Deux étudiants en droit ont lancé ce jeudi un site internet d'un genre nouveau. Baptisé "présumé innocent", il donne la parole à "ceux qui sont publiquement accusés", pour rétablir leur présomption d'innocence. Un principe souvent bafoué dans les médias, selon les initiateurs du projet.
Article rédigé par franceinfo
Radio France
Publié Mis à jour
Temps de lecture : 4min
  (Capture d'écran presumeinnocent.com)

"Je le proclame
solennellement : je n'ai rien à faire dans cette affaire !
" clame Loïk
Le Floch-Prigent. Pour la première fois depuis son arrestation le 15 septembre
dernier, l'ancien président d'Elf-Aquitaine s'exprime sur l'affaire
d'escroquerie dans laquelle il est mis en cause. A 69 ans, il clame son
innocence, et avance des faits qui, selon lui, prouvent qu'il n'est pas
coupable.

Cette tribune libre a été
publiée ce jeudi matin sur un nouveau site internet, "Présumé
innocent". La profession de foi de ce site est signée d'un nom bien connu
de la justice française, Me Hervé Temime, qui a défendu – entre autres – Roman
Polanski, François-Marie Banier, et encore actuellement Jacques Servier : 

"Il n'est pas
nécessaire d'être poursuivi judiciairement, voire même qu'une infraction ait
été commise, pour être cloué au pilori médiatique. Tout le monde juge tout le
monde, tout le temps, tout de suite, de préférence sans savoir de quoi il est
vraiment question et avec une légèreté et une bonne conscience effrayantes
".

Si Hervé Temime est le
parrain de ce nouveau site, ce sont en fait deux étudiants de l'école de droit
de Sciences Po, Lucas Sebban et Aaron Bass, qui ont mené et développé le
projet, jusqu'à sa mise en ligne ce jeudi. L'objectif : permettre à ceux qui
sont mis en cause dans une affaire judiciaire "de publier une tribune
libre dans laquelle elles vont présenter et exposer leurs arguments de défense
",
explique Lucas Sebban, co-fondateur.

Qu'est-ce que la
présomption d'innocence ?

Dans la ligne de mire de
ces deux jeunes créateurs et de leur parrain, donc, un défaut de présomption
d'innocence constant dans la société et le paysage médiatique.

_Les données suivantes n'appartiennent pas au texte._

(* ===== verification/RequestTheory.v ===== *)
(** * Theory of the requests made to peers

    A chunk is requested from at most one connection, and the torrent's record of the requests is
    what the connections have; a cancelled request is not outstanding; as many chunks are expected
    as were asked for and not answered.  So none of the checks in the code fails. *)

From coqutil Require Import Datatypes.RecordSettersUsingExistingGetters.
From S2P Require Import Prelude Segments Metainfo PeerProtocol Types Bitmap OrderedBitmap RequestOrder Chunks World RequestState.
Local Open Scope Z_scope.

Lemma map_below_empty {A} (m : gmap Z A) : m ⊆ ∅ -> m = ∅.
Proof. intros H. apply (anti_symm (⊆)); [done|apply map_empty_subseteq]. Qed.

(** ** Messages *)

Lemma write_request msg b : Keepalive msg = false -> class_of (Type_ msg) = CRequest ->
  exists m, writeToBuffer msg b = Some (b ++ m) /\ length m = 17%nat.
Proof.
  intros Hk Hc. unfold writeToBuffer, WriteTo, getPayloadLength, writePayloadTo. rewrite Hk, Hc. cbn.
  eexists. rewrite <-!app_assoc. split; [reflexivity|]. done.
Qed.

Lemma write_index msg b : Keepalive msg = false -> class_of (Type_ msg) = CIndex ->
  exists m, writeToBuffer msg b = Some (b ++ m) /\ length m = 9%nat.
Proof.
  intros Hk Hc. unfold writeToBuffer, WriteTo, getPayloadLength, writePayloadTo. rewrite Hk, Hc. cbn.
  eexists. rewrite <-!app_assoc. split; [reflexivity|]. done.
Qed.

Lemma write_none msg b : Keepalive msg = false -> class_of (Type_ msg) = CNone ->
  exists m, writeToBuffer msg b = Some (b ++ m) /\ length m = 5%nat.
Proof.
  intros Hk Hc. unfold writeToBuffer, WriteTo, getPayloadLength, writePayloadTo. rewrite Hk, Hc. cbn.
  eexists. rewrite <-!app_assoc. split; [reflexivity|]. done.
Qed.

Lemma write_piece msg b : Keepalive msg = false -> class_of (Type_ msg) = CPiece ->
  exists m, writeToBuffer msg b = Some (b ++ m).
Proof.
  intros Hk Hc. unfold writeToBuffer, WriteTo, getPayloadLength, writePayloadTo. rewrite Hk, Hc. cbn.
  unfold wthen, writePieceData. cbn. rewrite !Z.eqb_refl. cbn. eexists. by rewrite <-!app_assoc.
Qed.

Lemma write_hash msg b : Keepalive msg = false -> class_of (Type_ msg) = CHash ->
  exists m, writeToBuffer msg b = Some (b ++ m) /\ length m = (21 + length (PiecesRoot msg))%nat.
Proof.
  intros Hk Hc. unfold writeToBuffer, WriteTo, getPayloadLength, writePayloadTo. rewrite Hk, Hc. cbn.
  eexists. rewrite <-!app_assoc. split; [reflexivity|]. rewrite !length_app. cbn. lia.
Qed.

Section RequestTheory.
Context {AJ : AjwernerSet} {RB : Roaring} {RBL : RoaringLaws RB} {GL : GenericList} {GLL : GenericListLaws GL}.
Context (e : Env).
Notation L := (e_layout e).

Lemma conn_run w id c : w_conns w !! id = Some c -> conn id w = Ret c w.
Proof. intros E. unfold conn. go_simpl. by rewrite E. Qed.

Lemma set_conn_run w id c f : w_conns w !! id = Some c ->
  set_conn id f w = Ret tt (w <| w_conns := <[id := f c]> (w_conns w) |>).
Proof. intros E. unfold set_conn. by rewrite (bind_step _ _ _ _ _ (conn_run w id c E)). Qed.

(** ** The invariant *)

Definition reqs (c : PeerConn) : list Z := ob_Iterate (pc_Requests c).

Record conn_reqs (c : PeerConn) : Prop := {
  cr_holds : holds (pc_Requests c) (reqs c);
  cr_valid r : r ∈ reqs c -> is_Some (requestIndexToRequest L r);
  cr_cancelled r : r ∈ rb_elems (pc_Cancelled c) -> r ∉ reqs c;
  cr_expected r : Z.b2z (bool_decide (r ∈ reqs c)) + Z.b2z (bool_decide (r ∈ rb_elems (pc_Cancelled c))) <=
    default 0 (pc_validReceiveChunks c !! r);
  cr_max : Z.of_nat (length (reqs c) + size (rb_elems (pc_Cancelled c))) <= maxLocalToRemoteRequests;
}.

Record Reqs (w : World) : Prop := {
  rq_conns id c : w_conns w !! id = Some c -> conn_reqs c;
  rq_owned id c r : w_conns w !! id = Some c -> r ∈ reqs c -> exists s, w_requestState w !! r = Some s /\ rq_peer s = id;
  rq_owner r s : w_requestState w !! r = Some s -> exists c, w_conns w !! rq_peer s = Some c /\ r ∈ reqs c;
  rq_since r s : w_requestState w !! r = Some s -> 0 < rq_when s;
}.

(** What is known of the pieces of a peer is left alone. *)
Definition kept (c c' : PeerConn) : Prop :=
  pc_peerPieces c' = pc_peerPieces c /\ pc_peerSentHaveAll c' = pc_peerSentHaveAll c /\ pc_closed c' = pc_closed c.

(** The same connections. *)
Definition like (m m' : gmap nat PeerConn) : Prop := forall id, option_Forall2 kept (m !! id) (m' !! id).

(** Only the requests were changed. *)
Definition talked (w w' : World) : Prop := exists cs rs x g,
  w' = w <| w_conns := cs |> <| w_requestState := rs |> <| w_requestPieceStates := x |> <| w_requestPieceStatesGen := g |> /\
  like (w_conns w) cs.

(** No request was made, and the states of the pieces are the same. *)
Definition asked (w w' : World) : Prop := talked w w' /\ w_requestState w' ⊆ w_requestState w /\
  w_requestPieceStates w' = w_requestPieceStates w /\ w_requestPieceStatesGen w' = w_requestPieceStatesGen w.

Lemma kept_refl c : kept c c.
Proof. done. Qed.

Lemma kept_trans c1 c2 c3 : kept c1 c2 -> kept c2 c3 -> kept c1 c3.
Proof. intros (? & ? & ?) (? & ? & ?). split; [congruence|split; congruence]. Qed.

Lemma like_refl m : like m m.
Proof. intros id. destruct (m !! id); constructor. apply kept_refl. Qed.

Lemma like_trans m1 m2 m3 : like m1 m2 -> like m2 m3 -> like m1 m3.
Proof.
  intros H1 H2 id. specialize (H1 id). specialize (H2 id).
  destruct (m1 !! id), (m2 !! id), (m3 !! id); inversion H1; inversion H2; subst; constructor. by eapply kept_trans.
Qed.

Lemma like_conn m m' id c : like m m' -> m !! id = Some c -> exists c', m' !! id = Some c' /\ kept c c'.
Proof. intros H Hid. specialize (H id). rewrite Hid in H. inversion H; subst. eauto. Qed.

Lemma like_back m m' id c' : like m m' -> m' !! id = Some c' -> exists c, m !! id = Some c /\ kept c c'.
Proof. intros H Hid. specialize (H id). rewrite Hid in H. inversion H; subst. eauto. Qed.

Lemma like_None m m' id : like m m' -> m !! id = None -> m' !! id = None.
Proof. intros H Hid. specialize (H id). rewrite Hid in H. by inversion H. Qed.

Lemma like_dom m m' : like m m' -> dom m' = dom m.
Proof. intros H. apply set_eq. intros id. rewrite !elem_of_dom. specialize (H id). destruct H; [|done]. split; eauto. Qed.

Lemma like_size m m' : like m m' -> size m' = size m.
Proof. intros H. by rewrite <-!size_dom, (like_dom _ _ H). Qed.

Lemma like_insert m id c c' : m !! id = Some c -> kept c c' -> like m (<[id := c']> m).
Proof.
  intros Hid Hk j. destruct (decide (j = id)) as [->|].
  - rewrite lookup_insert_eq, Hid. by constructor.
  - rewrite lookup_insert_ne by done. apply like_refl.
Qed.

Lemma like_delete m m' id : like m m' -> like (delete id m) (delete id m').
Proof.
  intros H j. destruct (decide (j = id)) as [->|]; [rewrite !lookup_delete_eq; constructor|]. by rewrite !lookup_delete_ne.
Qed.

Lemma talked_like w w' : talked w w' -> like (w_conns w) (w_conns w').
Proof. by intros (cs & rs & x & g & -> & H). Qed.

La présomption
d'innocence, selon la Déclaration des droits de l'Homme de 1948, stipule que "Toute
personne accusée d'un acte délictueux est présumée innocente jusqu'à ce que sa
culpabilité ait été légalement établie au cours d'un procès public
".

Du point de vue légal, depuis
la loi du 15 juin 2000, "chacun a droit au respect de la présomption
d'innocence
" selon l'article 9-1 du code civil. Il est possible de faire
appel à la justice pour faire respecter sa présomption d'innocence, comme
l'explique Maître Eolas, avocat, connu pour son blog et
:

En France, l'atteinte à la
présomption d'innocence est donc punie par la loi. Plusieurs condamnations ont
été prononcées, comme le 17 décembre dernier à l'encontre d'Arnaud Montebourg,
qui avait évoqué la "complicité " du sénateur PS Jean-Noël
Guérini dans l'affaire visant son frère Alexandre Guérini. La question est
aussi évoquée régulièrement par les commentateurs de l'affaire visant Jérôme
Cahuzac
. Mais ces procédures en référé peuvent parfois être longues, et
intervenir plusieurs semaines, voire plusieurs mois, après que les propos ont
été tenus.

Un principe bafoué ?

En outre, la loi de 1881
sur la liberté de la presse
prévoit la possibilité d'un droit de réponse, dans
la presse, pour toute personne estimant avoir été présentée comme coupable.
Mais selon Maître Eolas, l'emballement médiatique peut provoquer une surenchère
dans les propos tenus.

Pour l'avocat Eric
Dupont-Moretti
, interrogé par les équipes de "Présumé Innocent",
"quand on regarde les gens comme des coupables, ils ont des gueules de
coupables. Toutes les attitudes que l'on va chercher chez eux deviennent
rattachables aux faits qu'on leur reproche
" :

Un site à vocation
didactique

Les créateurs de Présumé
Innocent affirment déjà disposer d'autres tribunes libres à mettre en ligne,
mais affirment ne pas vouloir faire "la course aux tribunes "
et privilégier "un travail de sélection et de qualité ", selon
Lucas Sebban. Car leur démarche est sensible d'un point de vue juridique : en
tant qu'éditeurs de contenus, les créateurs du site, qui sont également
directeurs de la publication, engagent leur responsabilité pénale en cas de
débordement. Concrètement, si un texte publié brise le secret de l'instruction
ou comporte des propos diffamatoires, les deux jeunes étudiants peuvent en être
tenus pour responsables.

Le site présente enfin
d'autres rubriques, telles que des entretiens avec des spécialistes du droit,
ou encore un lexique des termes judiciaires. Une volonté de faciliter la
compréhension du monde des procès.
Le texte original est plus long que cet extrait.